The Teenage Girl Phenomenon: Defending Women

Aize Hassan, Photography Editor

   Every once in a while, a new trend comes in, whether it be music or clothing, it does not matter. Teenage girls are usually the most prominent consumers. With that comes extreme scrutiny. But why is that? Why are young girls usually targeted for their interests?

  One of the most prominent examples of this would be “Bieber fever” or the response that came with One Direction when young girls were classified as crazy and obsessive due to their interests in them. Not only that, but it is common to see this in everyday life when women show interest in “manly” things such as bands like The Beatles, which often leads to the widely joked about the response of “Oh yeah? Name every Beatles song.”

   Such scrutiny is embedded in hundreds of years’ worth of misogyny. As women were belittled and put at a lower status than men, their interests were devalued. The housewife “I Love Lucy” ideal of the 1960s is a large contributor as well. Women were stuck at home with nothing to do, thus picking up meaningless and “silly” interests in the eyes of others. Despite the fact that many like to believe that American society has moved past this idea, it is still translated into the inherent misogyny many have today.
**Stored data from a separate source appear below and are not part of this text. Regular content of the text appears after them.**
Lemma winner_same_value (quality : string) (p : Pixel) (l1 l2 : list (Image Q)) :
  (forall i, In i l1 <-> In i l2) ->
  same_sample
    match EE.winner quality p l1 with
    | Some w => pixel_value w quality p
    | None => None
    end
    match EE.winner quality p l2 with
    | Some w => pixel_value w quality p
    | None => None
    end.
Proof.
  intros Hsame.
  pose proof (winner_greatest quality p l1) as H1.
  pose proof (winner_greatest quality p l2) as H2.
  destruct (EE.winner quality p l1) as [w1 |],
           (EE.winner quality p l2) as [w2 |].
  - destruct H1 as (Hin1 & v1 & Hv1 & Hmax1).
    destruct H2 as (Hin2 & v2 & Hv2 & Hmax2).
    rewrite Hv1, Hv2. simpl. apply Qle_antisym.
    + apply (Hmax2 w1); [now apply Hsame | assumption].
    + apply (Hmax1 w2); [now apply Hsame | assumption].
  - destruct H1 as (Hin1 & v1 & Hv1 & _).
    rewrite (H2 w1) in Hv1 by now apply Hsame. discriminate.
  - destruct H2 as (Hin2 & v2 & Hv2 & _).
    rewrite (H1 w2) in Hv2 by now apply Hsame. discriminate.
  - exact I.
Qed.

Lemma has_band_map {V W : Type} (F : string * Raster V -> Raster W)
  (name : string) (bs : list (string * Raster V)) :
  existsb (fun b => String.eqb name (fst b)) (map (fun b => (fst b, F b)) bs)
  = existsb (fun b => String.eqb name (fst b)) bs.
Proof.
  induction bs as [| b bs IH]; simpl; [reflexivity |]. now rewrite IH.
Qed.

(** A composite carries the index band exactly when its window selects an
    image. *)
Lemma create_monthly_mvc_has_band (processed : list (Image Q)) (m s e : Z)
  (comp : Image Q) :
  month_window m = Ok (s, e) ->
  Forall (fun i => has_band i "NDVI" = true) processed ->
  create_monthly_mvc processed m = Ok comp ->
  has_band comp "NDVI"
  = match EE.filterDate processed s e with [] => false | _ => true end.
Proof.
  intros Hw Hall. unfold create_monthly_mvc. rewrite Hw. cbn [bind].
  pose proof (Forall_filterDate _ _ s e Hall) as Hsel.
  unfold EE.qualityMosaic.
  destruct (EE.filterDate processed s e) as [| first rest].
  - cbn [bind]. now intros [= <-].
  - destruct (forallb _ (first :: rest)); cbn [bind]; [| discriminate].
    intros [= <-]. unfold has_band. rewrite bands_set. cbn [bands].
    rewrite (has_band_map
               (fun (b : string * Raster Q) (x : Pixel) =>
                  match EE.winner "NDVI" x (first :: rest) with
                  | Some w => pixel_value w (fst b) x
                  | None => None
                  end)).
    now inversion Hsel.
Qed.

Lemma create_monthly_mvc_same (l1 l2 : list (Image Q)) (m : Z) :
  (forall i, In i l1 <-> In i l2) ->
  Forall (fun i => has_band i "NDVI" = true) l1 ->
  Forall (fun i => has_band i "NDVI" = true) l2 ->
  exists c1 c2,
    create_monthly_mvc l1 m = Ok c1 /\ create_monthly_mvc l2 m = Ok c2
    /\ same_composite c1 c2.
Proof.
  intros Hsame H1 H2.
  pose proof (month_window_total m) as Hw.
  destruct (create_monthly_mvc_ok l1 m _ _ Hw H1) as (c1 & Hc1 & _ & Ht1 & Hp1).
  destruct (create_monthly_mvc_ok l2 m _ _ Hw H2) as (c2 & Hc2 & _ & Ht2 & Hp2).
  exists c1, c2. split; [assumption |]. split; [assumption |].
  assert (Hsel : forall i,
             In i (EE.filterDate l1 (Date.advance_month start_millis (m - 1))
                     (Date.advance_month
                        (Date.advance_month start_millis (m - 1)) 1))
             <-> In i (EE.filterDate l2 (Date.advance_month start_millis (m - 1))
                         (Date.advance_month
                            (Date.advance_month start_millis (m - 1)) 1))).
  { intros i. rewrite !filterDate_In. now rewrite Hsame. }
  split; [congruence |]. split.
  - rewrite (create_monthly_mvc_has_band _ _ _ _ _ Hw H1 Hc1).
    rewrite (create_monthly_mvc_has_band _ _ _ _ _ Hw H2 Hc2).
    destruct (EE.filterDate l1 _ _) as [| i1 r1], (EE.filterDate l2 _ _) as [| i2 r2];
      try reflexivity.
    + destruct (proj2 (Hsel i2)). now left.
    + destruct (proj1 (Hsel i1)). now left.
  - intros p. rewrite Hp1, Hp2. now apply winner_same_value.
Qed.

Lemma monthly_mvc_same (l1 l2 : list (Image Q)) (ms : list Z) :
  (forall i, In i l1 <-> In i l2) ->
  Forall (fun i => has_band i "NDVI" = true) l1 ->
  Forall (fun i => has_band i "NDVI" = true) l2 ->
  exists c1 c2,
    mapM (create_monthly_mvc l1) ms = Ok c1
    /\ mapM (create_monthly_mvc l2) ms = Ok c2
    /\ Forall2 same_composite c1 c2.
Proof.
  intros Hsame H1 H2. induction ms as [| m ms (c1 & c2 & E1 & E2 & IH)].
  - exists [], []. repeat split; constructor.
  - destruct (create_monthly_mvc_same l1 l2 m Hsame H1 H2)
      as (x1 & x2 & Hx1 & Hx2 & Hx).
    exists (x1 :: c1), (x2 :: c2). cbn [mapM].
    rewrite Hx1, Hx2, E1, E2. repeat split; now constructor.
Qed.

(** X14.  The twelve composites do not depend on the order in which the
    archive is enumerated: if processing succeeds for an archive, it
    succeeds for every reordering of it, the compositing succeeds for both,
    and the composites agree month by month in their timestamp, in whether
    they carry the index band, and in every index sample. *)
Theorem composites_independent_of_order (a1 a2 : list (Image N))
  (l1 : list (Image Q)) :
  Permutation a1 a2 ->
  s2_processed a1 = Ok l1 ->
  exists l2 c1 c2,
    s2_processed a2 = Ok l2
    /\ monthly_mvc_collection l1 = Ok c1
    /\ monthly_mvc_collection l2 = Ok c2
    /\ Forall2 same_composite c1 c2.
Proof.
  intros Hperm H1.
  destruct (s2_processed_Permutation a1 a2 l1 Hperm H1) as (l2 & H2 & Hl).
  destruct (s2_processed_ok _ _ H1) as (Hb1 & _).
  destruct (s2_processed_ok _ _ H2) as (Hb2 & _).
  assert (Hsame : forall i, In i l1 <-> In i l2).
  { intros i. split; apply Permutation_in;
      [assumption | now apply Permutation_sym]. }
  destruct (monthly_mvc_same l1 l2 months Hsame Hb1 Hb2)
    as (c1 & c2 & E1 & E2 & Hc).
  exists l2, c1, c2. auto.
Qed.

(** The March archive in its two orders gives the same twelve composites. *)
Lemma march_archive_order_is_irrelevant :
  exists l2 c1 c2,
    s2_processed march_archive_reversed = Ok l2
    /\ monthly_mvc_collection (the_collection (s2_processed march_archive))
       = Ok c1
    /\ monthly_mvc_collection l2 = Ok c2
    /\ Forall2 same_composite c1 c2.
Proof.
  apply (composites_independent_of_order march_archive march_archive_reversed).
  - apply perm_swap.
  - reflexivity.
Defined.

(** * Further properties of the script *)

(** ** The filtered collection *)



(** ** What cloud masking returns *)

Lemma map_fst_filter {A B : Type} (f : A -> bool) (l : list (A * B)) :
  map fst (filter (fun b => f (fst b)) l) = filter f (map fst l).
Proof.
  induction l as [| b l IH]; simpl; [reflexivity |].
  destruct (f (fst b)); simpl; now rewrite IH.
Qed.

Lemma mask_strategy_names (image masked : Image N) :
  mask_with_qa image = Ok masked \/ mask_with_scl image = Ok masked ->
  EE.bandNames masked = EE.bandNames image
  /\ footprint masked = footprint image.
Proof.
  unfold mask_with_qa, mask_with_scl.
  intros [H | H]; apply bind_ok in H as (m & _ & [= <-]);
    (split; [apply bandNames_updateMask | reflexivity]).
Qed.

(** X2.  A masked image holds exactly the bands of its input whose name
    matches [B.*], in the input's order (so neither [QA60] nor [SCL]), and
    keeps the timestamp and the footprint of its input. *)
Theorem mask_s2_clouds_keeps_optical_bands (image : Image N) (out : Image Q) :
  mask_s2_clouds image = Ok out ->
  EE.bandNames out = filter (EE.pattern_matches "B.*") (EE.bandNames image)
  /\ time_start out = time_start image
  /\ footprint out = footprint image.
Proof.
  intros H. pose proof (mask_s2_clouds_time_start _ _ H) as Ht.
  apply mask_s2_clouds_ok in H as (masked & Hstrategy & H).
  apply mask_strategy_names in Hstrategy as (Hnames & Hfoot).
  unfold scale_and_select in H. cbn [bind] in H.
  apply bind_ok in H as (scaled & Hs & [= <-]).
  apply select_ok in Hs as (-> & _).
  split; [| split; [assumption |]].
  - unfold EE.bandNames at 1. rewrite bands_copyProperties.
    cbn [bands with_bands]. rewrite map_fst_filter.
    change (map fst (bands (EE.divide masked 10000)))
      with (EE.bandNames (EE.divide masked 10000)).
    unfold EE.divide. now rewrite bandNames_pointwise, Hnames.
  - rewrite <- Hfoot. unfold EE.copyProperties.
    destruct (EE.contains _ _); [| reflexivity].
    now destruct (time_start image).
Qed.

(** The masked water image has the bands [B4] and [B8] and the timestamp of
    the water image. *)
Lemma masked_water_image_bands :
  EE.bandNames masked_water_image = ["B4"%string; "B8"%string]
  /\ time_start masked_water_image = Some march_1
  /\ footprint masked_water_image = Some tile.
Proof.
  apply (mask_s2_clouds_keeps_optical_bands water_image masked_water_image).
  reflexivity.
Defined.

Lemma mask_s2_clouds_sample (image : Image N) (out : Image Q) (b : string)
  (p : Pixel) (x : Q) :
  mask_s2_clouds image = Ok out ->
  pixel_value out b p = Some x ->
  exists v, pixel_value image b p = Some v /\ x = reflectance v.
Proof.
  intros H Hx. apply mask_s2_clouds_ok in H as (masked & Hstrategy & H).
  rewrite (scale_and_select_pixel _ _ _ _ _ H) in Hx.
  destruct (EE.pattern_matches "B.*" b); [| discriminate].
  destruct Hstrategy as [Hm | Hm].
  - rewrite (mask_with_qa_pixel _ _ _ _ Hm) in Hx.
    destruct (pixel_value image "QA60" p) as [q |]; [| discriminate].
    destruct (clear_of_cloud q); [| discriminate].
    destruct (pixel_value image b p) as [v |]; [| discriminate].
    injection Hx as <-. eauto.
  - rewrite (mask_with_scl_pixel _ _ _ _ Hm) in Hx.
    destruct (pixel_value image "SCL" p) as [c |]; [| discriminate].
    destruct (vegetation_class c); [| discriminate].
    destruct (pixel_value image b p) as [v |]; [| discriminate].
    injection Hx as <-. eauto.
Qed.

(** X3.  Cloud masking only removes samples: a sample that is valid in the
    masked image was valid in the input at the same band and pixel, and is
    the input's digital number divided by 10000, hence never negative. *)
Theorem mask_s2_clouds_only_masks (image : Image N) (out : Image Q)
  (b : string) (p : Pixel) (x : Q) :
  mask_s2_clouds image = Ok out ->
  pixel_value out b p = Some x ->
  exists v,
    pixel_value image b p = Some v
    /\ x = (inject_Z (Z.of_N v) / inject_Z 10000)%Q
    /\ (0 <= x)%Q.
Proof.
  intros H Hx.
  destruct (mask_s2_clouds_sample _ _ _ _ _ H Hx) as (v & Hv & ->).
  exists v. split; [assumption |]. split; [reflexivity |].
  apply reflectance_nonneg.
Qed.

(** The red sample 0.1 of the masked water image comes from the digital
    number 1000. *)
Lemma masked_water_image_red :
  exists v,
    pixel_value water_image "B4" (0, 0) = Some v
    /\ reflectance 1000 = (inject_Z (Z.of_N v) / inject_Z 10000)%Q
    /\ (0 <= reflectance 1000)%Q.
Proof.
  apply (mask_s2_clouds_only_masks water_image masked_water_image "B4" (0, 0));
    reflexivity.
Defined.


(** ** What [add_ndvi] returns *)

Lemma select_literal_In {V : Type} (img : Image V) (name : string) :
  literal name ->
  (In name (EE.bandNames img) ->
   exists out, EE.select img name = Ok out)
  /\ (~ In name (EE.bandNames img) ->
      EE.select img name = Raise (BandNotMatched name)).
Proof.
  intros Hlit. split; intros H.
  - apply select_literal_total; [assumption |].
    rewrite has_band_contains. now apply contains_In.
  - apply select_literal_missing; [assumption |].
    rewrite has_band_contains.
    destruct (EE.contains (EE.bandNames img) name) eqn:E; [| reflexivity].
    apply contains_In in E. contradiction.
Qed.

(** X5.  [add_ndvi] succeeds exactly when the image has both the NIR band
    [B8] and the red band [B4]; otherwise it fails with the band-not-matched
    error of the first band it misses, [B8] before [B4]. *)
Theorem add_ndvi_succeeds_iff (image : Image Q) :
  (is_ok (add_ndvi image) = true
   <-> In "B8"%string (EE.bandNames image)
       /\ In "B4"%string (EE.bandNames image))
  /\ (~ In "B8"%string (EE.bandNames image) ->
      add_ndvi image = Raise (BandNotMatched "B8"))
  /\ (In "B8"%string (EE.bandNames image) ->
      ~ In "B4"%string (EE.bandNames image) ->
      add_ndvi image = Raise (BandNotMatched "B4")).
Proof.
  destruct (select_literal_In image "B8" literal_B8) as (Hok8 & Hno8).
  destruct (select_literal_In image "B4" literal_B4) as (Hok4 & Hno4).
  assert (Hmiss8 : ~ In "B8"%string (EE.bandNames image) ->
                   add_ndvi image = Raise (BandNotMatched "B8")).
  { intros H. unfold add_ndvi, EE.normalizedDifference. cbn [fst snd].
    now rewrite (Hno8 H). }
  assert (Hmiss4 : In "B8"%string (EE.bandNames image) ->
                   ~ In "B4"%string (EE.bandNames image) ->
                   add_ndvi image = Raise (BandNotMatched "B4")).
  { intros H8 H4. unfold add_ndvi, EE.normalizedDifference. cbn [fst snd].
    destruct (Hok8 H8) as (first & ->). cbn [bind]. now rewrite (Hno4 H4). }
  split; [| split; assumption].
  split.
  - intros Hok.
    destruct (in_dec string_dec "B8"%string (EE.bandNames image)) as [H8 | H8];
      [| rewrite (Hmiss8 H8) in Hok; discriminate].
    destruct (in_dec string_dec "B4"%string (EE.bandNames image)) as [H4 | H4];
      [| rewrite (Hmiss4 H8 H4) in Hok; discriminate].
    now split.
  - intros (H8 & H4). now destruct (add_ndvi_total image H8 H4) as (out & ->).
Qed.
   This misogynistic viewpoint may be surprised as the clock rewinds, though. Returning to the topic of The Beatles, genuinely think about it. Who got them famous? Crazy, obsessive teenage girls. In fact, who got Elvis Presley, the man widely credited with revolutionizing music, famous? Crazy, obsessive teenage girls. Without the help of teenage girls, we would probably not have the evolution that led to modern music.

   This goes beyond just music. It can be seen in clothing, literature, art, movies and so much more. Young women are the pioneers of new trends and are one of the biggest influences on what sells on the market and what fails.

   Pop-culture would be nowhere without their “silly” interests. The scrutiny put on young women for the things they like is frankly outdated. Instead, this “obsessive” period of their life should be celebrated and commended for the things it has managed to accomplish.